AndreaCirilloAC / updateR

update your R version in a breeze ( on OSX) √
Other
143 stars 24 forks source link

R 3.4.0 #11

Closed RobertMyles closed 7 years ago

RobertMyles commented 7 years ago

I just tried to update to the new version of R and I got:

Error in .[[2]] : subscript out of bounds, which is coming from:

 file <- xml2::read_html(page_source) %>%
    rvest::html_nodes("h1+ p a+ a , table:nth-child(8) tr:nth-child(1) td > a") %>%
    rvest::html_text() %>% strsplit("\n", fixed = TRUE) %>%
    .[[2]]

This works, and it could also be adapted to search for older versions:

css <- "body > table"

file <- xml2::read_html(page_source) %>%
    rvest::html_nodes(css) %>% 
    rvest::html_text() %>% 
    stringr::str_extract_all(pattern = "^[:print:]*\\.pkg") %>%
    .[[1]]

It does include a stringr dependency, though.

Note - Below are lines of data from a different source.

Definition AddUncommittedMembership (r : Raft) (idx : LogIdx) (m : Membership) : option Raft :=
  CHECK (match last (uncommitted_memberships_ r) with None => true | Some (i, _) => i <? idx end)
    (Some (HandleMembershipChange
       {| r with uncommitted_memberships_ := uncommitted_memberships_ r ++ [(idx, m)] |})).

(** The two [while] loops of [MaybeChangeUncommittedMembershipsBasedOnLog]:
    from the front, and from the back (on the reversed list). *)
Fixpoint promote_committed (commit : LogIdx) (m : Membership) (us : list (LogIdx * Membership))
    (changed : bool) : Membership * list (LogIdx * Membership) * bool :=
  match us with
  | (i, m') :: us' => if i <=? commit then promote_committed commit m' us' true else (m, us, changed)
  | [] => (m, us, changed)
  end.
Fixpoint discard_rolled_back (last : LogIdx) (rus : list (LogIdx * Membership)) (changed : bool)
  : list (LogIdx * Membership) * bool :=
  match rus with
  | (i, _) :: rus' => if last <? i then discard_rolled_back last rus' true else (rus, changed)
  | [] => (rus, changed)
  end.

Definition MaybeChangeUncommittedMembershipsBasedOnLog (r : Raft) : Raft :=
  let '(m, us, changed) :=
    promote_committed (commit_idx_ r) (membership_ r) (uncommitted_memberships_ r) false in
  let '(rus, changed) := discard_rolled_back (last_idx (log_ r)) (reverse us) changed in
  let r := {| r with membership_ := m; uncommitted_memberships_ := reverse rus |} in
  if changed then HandleMembershipChange r else r.

(** *** Appending to the log *)
Definition LogLocation_default : LogLocation := {| loc_term := 0; loc_idx := 0; loc_hash_chain := [] |}.

Definition LogAppend (r : Raft) (entry : LogEntry) : option (Raft * (LogLocation * Error)) :=
  let '(new_uncommitted_membership, merr) :=
    match entry_inner entry with
    | kMembershipChange g => FromProto g
    | _ => (None, OK)
    end in
  if negb (is_ok merr) then Some (r, (LogLocation_default, merr)) else
  '(l, err) ← Append (log_ r) entry (last_applied_ r);
  let r := {| r with log_ := l |} in
  if negb (is_ok err) then Some (r, (LogLocation_default, err)) else
  let loc := {| loc_term := current_term_ r; loc_idx := last_idx (log_ r);
                loc_hash_chain := hash_chain entry |} in
  r ← match new_uncommitted_membership with
      | Some m => AddUncommittedMembership r (loc_idx loc) m
      | None => Some r
      end;
  Some (r, (loc, OK)).

(** The bytes fed to HMAC for an entry at [idx], after the previous hash. *)
Definition hash_input (idx : LogIdx) (e : LogEntry) : bytes :=
  let idx_term := BigEndian64Bytes idx ++ BigEndian64Bytes (entry_term e) in
  match entry_inner e with
  | kData d => [1] ++ idx_term ++ d
  | kMembershipChange g => [2] ++ idx_term ++ serialize_ReplicaGroup g
  | kMinimums m => [4] ++ idx_term ++ serialize_MinimumLimits m
  | INNER_NOT_SET => [3] ++ idx_term
  end.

AndreaCirilloAC commented 7 years ago

Thank you as usual, @robertmyles. What made the previous solution not working? What did they change into the page layout? It could be useful to figure out to imagine if it can happen again.

AndreaCirilloAC commented 7 years ago

@RobertMyles I have tested the code and checked the difference. I don't think stringr dependance is a problem here, even because I couldn't find any easy workaround. if you push a pull request I will be happy to accept it. thank you as usual.

RobertMyles commented 7 years ago

Yeah, it seems to be a reformatting of the web page from which we're scraping the info(I'm guessing it's this). For the moment, we can use this workaround, but I wonder if there is a more robust way to do it...

AndreaCirilloAC commented 7 years ago

yeah, probably the R community will come to our help! But in the meanwhile I would go that way...